Post-Diagnostic Aspirin Use and Survival from PIK3CA Mutant Colorectal Cancer: Potential Mechanisms

Authors: Henderson HJ, Davis J, Ornelas A, San Miguel Y, Chang S, Overman M, Manuel S, Jiang ZQ, Kopetz S

Category: Early Detection & Risk Prediction, Survivorship & Health Outcomes/Comparative Effectiveness Research
Conference Year: 2018

Abstract Body:
Purpose: Activation of the PI3K (phosphatidyl inositol 3 kinase) signaling pathway is one of the most frequent occurrences in human cancer and 10-20% of colorectal tumors harbor a mutation in the gene encoding the PI3K catalytic subunit (PIK3CA). Prior studies suggest a differential survival benefit from post-diagnostic aspirin use in patients whose tumor harbors a PIK3CA mutation, but the mechanisms underlying this benefit are unclear. We hypothesize that this survival advantage is restricted to PIK3CA mutations that result in novel acetylation sites, which aspirin modifies. The objective of this study is to investigate potential mechanisms of an aspirin survival benefit in patients with PIK3CA mutant colorectal cancer (CRC). Methods: CRC cell lines with and without specific PIK3CA mutations (SW-48 respectively) were treated with a synthesized 2-acetylpheny pent-4-ynoate (AspAlk) aspirin derivative, which was adapted to carry out Copper (I) catalyzed azide-alkyne cycloaddition. Soluble lysates were collected and combined with a click chemistry cocktail, allowing for robust, in-gel fluorescent detection of acetylation and the subsequent enrichment and identification of proteins. As a proof-of-principle, we evaluated survival in a local cohort of CRC patients by PIK3CA mutation and aspirin use. Multivariable Cox proportional hazards regression models were used to test the effects of PIK3CA mutation and aspirin use on survival. Models were adjusted for age, sex, race, ethnicity, stage at diagnosis, and educational level.

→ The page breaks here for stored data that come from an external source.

(* ===== verification/Make.v ===== *)
(** * Making a state from its node (src/barebox-state/state.c)

    [state_new_from_node]: the alias, the device behind the phandle [backend], the
    format, the storage and the variables. A bucket is one of two kinds and a format
    one of two, as behind the function pointers of the code. The device model and
    the lists of registered states are not represented; opening the device is. *)

From S2P Require Import Prelude Text Sysfile Bucket DirectBucket CircularBucket StateVar Storage RawFormat Dt Tree.
From S2P Require Import Variables State Fdt FdtLaws FdtParse StateNode DtbFormat Devices.

(** ** Buckets of two kinds *)

Section Sum.
Context {A B : Type}.

#[export] Instance sum_ops `{BucketOps A, BucketOps B} : BucketOps (A + B) := {
  bucket_open x f := match x with
                     | inl a => let '(r, a, f) := bucket_open a f in (r, inl a, f)
                     | inr b => let '(r, b, f) := bucket_open b f in (r, inr b, f)
                     end;
  bucket_write x d f := match x with
                        | inl a => let '(r, a, f) := bucket_write a d f in (r, inl a, f)
                        | inr b => let '(r, b, f) := bucket_write b d f in (r, inr b, f)
                        end;
  bucket_read x f := match x with
                     | inl a => let '(r, a, f) := bucket_read a f in (r, inl a, f)
                     | inr b => let '(r, b, f) := bucket_read b f in (r, inr b, f)
                     end
}.

#[export] Instance sum_view `{BucketView A, BucketView B} : BucketView (A + B) := {
  bk_pos x := match x with inl a => bk_pos a | inr b => bk_pos b end;
  bk_size x := match x with inl a => bk_size a | inr b => bk_size b end;
  bk_wf x f := match x with inl a => bk_wf a f | inr b => bk_wf b f end;
  bk_writable x := match x with inl a => bk_writable a | inr b => bk_writable b end;
  bk_room x d := match x with inl a => bk_room a d | inr b => bk_room b d end;
  bk_content x c := match x with inl a => bk_content a c | inr b => bk_content b c end;
  bk_sync x f := match x with inl a => bk_sync a f | inr b => bk_sync b f end
}.

#[export] Instance sum_wrong_magic `{WrongMagic A, WrongMagic B} : WrongMagic (A + B) :=
  fun x => match x with inl a => wrong_magic a | inr b => wrong_magic b end.

(** The two kinds keep the laws together. *)
#[export] Instance sum_laws `{BucketLaws A, BucketLaws B} : BucketLaws (A + B).
Proof.
  split.
  - intros [b|b] d f r b' f' Hw Hf; cbn; destruct (bucket_write b d f) as [[r0 b0] f0] eqn:E; intros [= <- <- <-];
      apply (law_write_inside b d f r0 b0 f0 Hw Hf E).
  - intros [b|b] d f Hw Hf Hh; cbn; destruct (law_write_ok b d f Hw Hf Hh) as (b' & f' & p & -> & H5 & H6);
      eexists _, f', p; (split; [done|]); by split.
  - intros [b|b] d f r b' f' Hro; cbn; destruct (bucket_write b d f) as [[r0 b0] f0] eqn:E; intros [= <- <- <-];
      apply (law_write_rdonly b d f r0 b0 f0 Hro E).
  - intros [b|b] f r b' f'; cbn; destruct (bucket_read b f) as [[r0 b0] f0] eqn:E; intros [= <- <- <-];
      apply (law_read_pure b f r0 b0 f0 E).
  - intros [b|b] f Hw Hh; cbn; destruct (law_open b f Hw Hh) as (b' & f' & -> & H5);
      eexists _, f'; (split; [done|]); exact H5.
  - intros [b|b] f c Hw Hs Hh Hc; cbn; destruct (law_read b f c Hw Hs Hh Hc) as (b' & f' & -> & H5);
      by eexists _, f'.
  - intros [b|b] f Hw Hs Hh Hc; cbn; destruct (law_read_fails b f Hw Hs Hh Hc) as (e & b' & f' & -> & H5);
      by eexists e, _, f'.
  - intros [b|b] d n; cbn; apply law_room_take.
  - intros [b|b] f g pos len; cbn; apply law_wf_outside.
Qed.
End Sum.

Definition map_bucket {A B} (k : A -> B) (b : bucket A) : bucket B :=
  Bucket (k (b_impl b)) (b_num b) (b_offset b) (b_buf b) (b_len b) (b_needs_refresh b).
Definition map_storage {A B} (k : A -> B) (st : storage A) : storage B :=
  Storage (map_bucket k <$> st_buckets st) (st_name st) (st_stridesize st) (st_offset st) (st_max_size st) (st_readonly st).
Definition any_bucket : Type := circular + direct.
Definition any_storage (st : storage circular + storage direct) : storage any_bucket :=
  match st with inl c => map_storage inl c | inr d => map_storage inr d end.

Lemma map_bucket_made {A B} `{BucketView A, BucketView B} (f : file) (bs : list (bucket A)) :
  (Forall (made f) bs -> Forall (made f) (map_bucket (inl : A -> A + B) <$> bs)) /\
  (Forall (made f) bs -> Forall (made f) (map_bucket (inr : A -> B + A) <$> bs)).
Proof. split; induction 1; by constructor. Qed.

(** ** Formats of two kinds *)

Section SumFormat.
Context {F G : Type}.

#[export] Instance sum_verify `{FormatVerify F, FormatVerify G} : FormatVerify (F + G) := {
  format_verify x magic buf len flags :=
    match x with
    | inl a => (fun '(r, l, a) => (r, l, inl a)) <$> format_verify a magic buf len flags
    | inr b => (fun '(r, l, b) => (r, l, inr b)) <$> format_verify b magic buf len flags
    end
}.

#[export] Instance sum_pack `{FormatPack F, FormatPack G} : FormatPack (F + G) := {
  format_pack x of_path magic vars :=
    match x with
    | inl a => (fun '(r, buf, a) => (r, buf, inl a)) <$> format_pack a of_path magic vars
    | inr b => (fun '(r, buf, b) => (r, buf, inr b)) <$> format_pack b of_path magic vars
    end;
  format_unpack x of_path magic vars buf len :=
    match x with
    | inl a => (fun '(r, vars, a) => (r, vars, inl a)) <$> format_unpack a of_path magic vars buf len
    | inr b => (fun '(r, vars, b) => (r, vars, inr b)) <$> format_unpack b of_path magic vars buf len
    end
}.
End SumFormat.

(** ** state_new_from_node *)

Notation any_format := (raw_format + dtb_format)%type.

(** A state with its name, and the path and the content of its device. *)
Record made_state : Type := MadeState {
  m_name : bytes;
  m_backend_path : bytes;
  m_state : state any_bucket any_format;
  m_file : file
}.

(** The locals of [state_new_from_node] that describe the backend. *)
Record backend : Type := Backend {
  be_alias : bytes;
  be_name : bytes;
  be_path : bytes;
  be_offset : Z;
  be_size : Z;
  be_stridesize : Z;
  be_storage_type : option bytes;
  be_keep_prev_content : bool;
  be_format : any_format
}.

(** A property that may be missing: reading it leaves its default. *)
Definition optional {A} (dflt : A) (r : outcome A) : outcome A :=
  match r with Err _ => Ok dflt | r => r end.

Definition state_format_init (backend_format : option bytes) (node : device_node) (state_name : bytes) : outcome any_format :=
  let raw :=
    let algo := if of_find_property node (cstr "algo") then Some (of_property_read_string node (cstr "algo")) else None in
    r ← backend_format_raw_create algo state_name; Ok (inl r) in
  match backend_format with
  | None => raw
  | Some t =>
      if bool_decide (t = cstr "raw") then raw
      else if bool_decide (t = cstr "dtb") then Ok (inr backend_format_dtb_create)
      else Err (- EINVAL)
  end.

Definition barebox_state_partition_guid : bytes := cstr "4778ed65-bf42-45fa-9c5b-287a1dc4aab1".

Section New.
(** What [mtd_get_meminfo] says of a device file, and its content. *)
Context (loopback : bool) (sys : system) (open_device : bytes -> option mtd_info * file).

(** Phandles and aliases are looked up in [root], the global tree. The device of the
    partition; a whole disk stands for its partition of the type
    of states. *)
Definition state_cdev (root : device_node) (partition_node : node_ref) : outcome cdev :=
  r ← of_cdev_find loopback sys root partition_node;
  match r with
  | inl ret => Err ret
  | inr cdev =>
      if negb (cdev_is_block_disk cdev) then Ok cdev else
      r ← cdev_find_child_by_gpt_typeuuid sys cdev barebox_state_partition_guid;
      match r with inl _ => Err (- EINVAL) | inr cdev => Ok cdev end
  end.

(** [of_alias_get] in the node [/aliases] of the tree, which is read also when there
    is none. *)
Definition state_alias (root node : device_node) : outcome (option bytes) :=
  aliases ← of_option (of_find_node_by_path (Some root) (Some (cstr "/aliases")) ≫= node_at root);
  of_alias_get (dn_properties aliases) (dn_full_name node).

(** The text that [vsnprintf] makes of a format without arguments: two percent signs
    are one; a conversion reads an argument that was not passed. *)
Fixpoint format_text (fmt : bytes) : outcome bytes :=
  match fmt with
  | [] => Ok []
  | c :: fmt =>
      if bool_decide (c = Byte.x25) then
        match fmt with
        | Byte.x25 :: fmt => s ← format_text fmt; Ok (Byte.x25 :: s)
        | _ => Undef
        end
      else s ← format_text fmt; Ok (c :: s)
  end.

Definition MAX_DRIVER_NAME : Z := 32.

Results: In this study, we found AspAlk to be a useful tool for identifying modifications in proteins compared to unlabeled aspirin. In the survival analysis, patients with PIK3CA mutant tumors who take aspirin show a modest survival benefit that is trending towards significance. A larger sample size is needed to clarify this observation. Conclusions: Due to the inherent risks of aspirin use, it is vital to distinguish groups of patients who are most likely to benefit from aspirin in order to minimize aspirin toxicity and potentially improve outcomes in patients with particular PIK3CA mutations. Our future work includes identifying the amino acids modified by aspirin using Mass Spectrometry.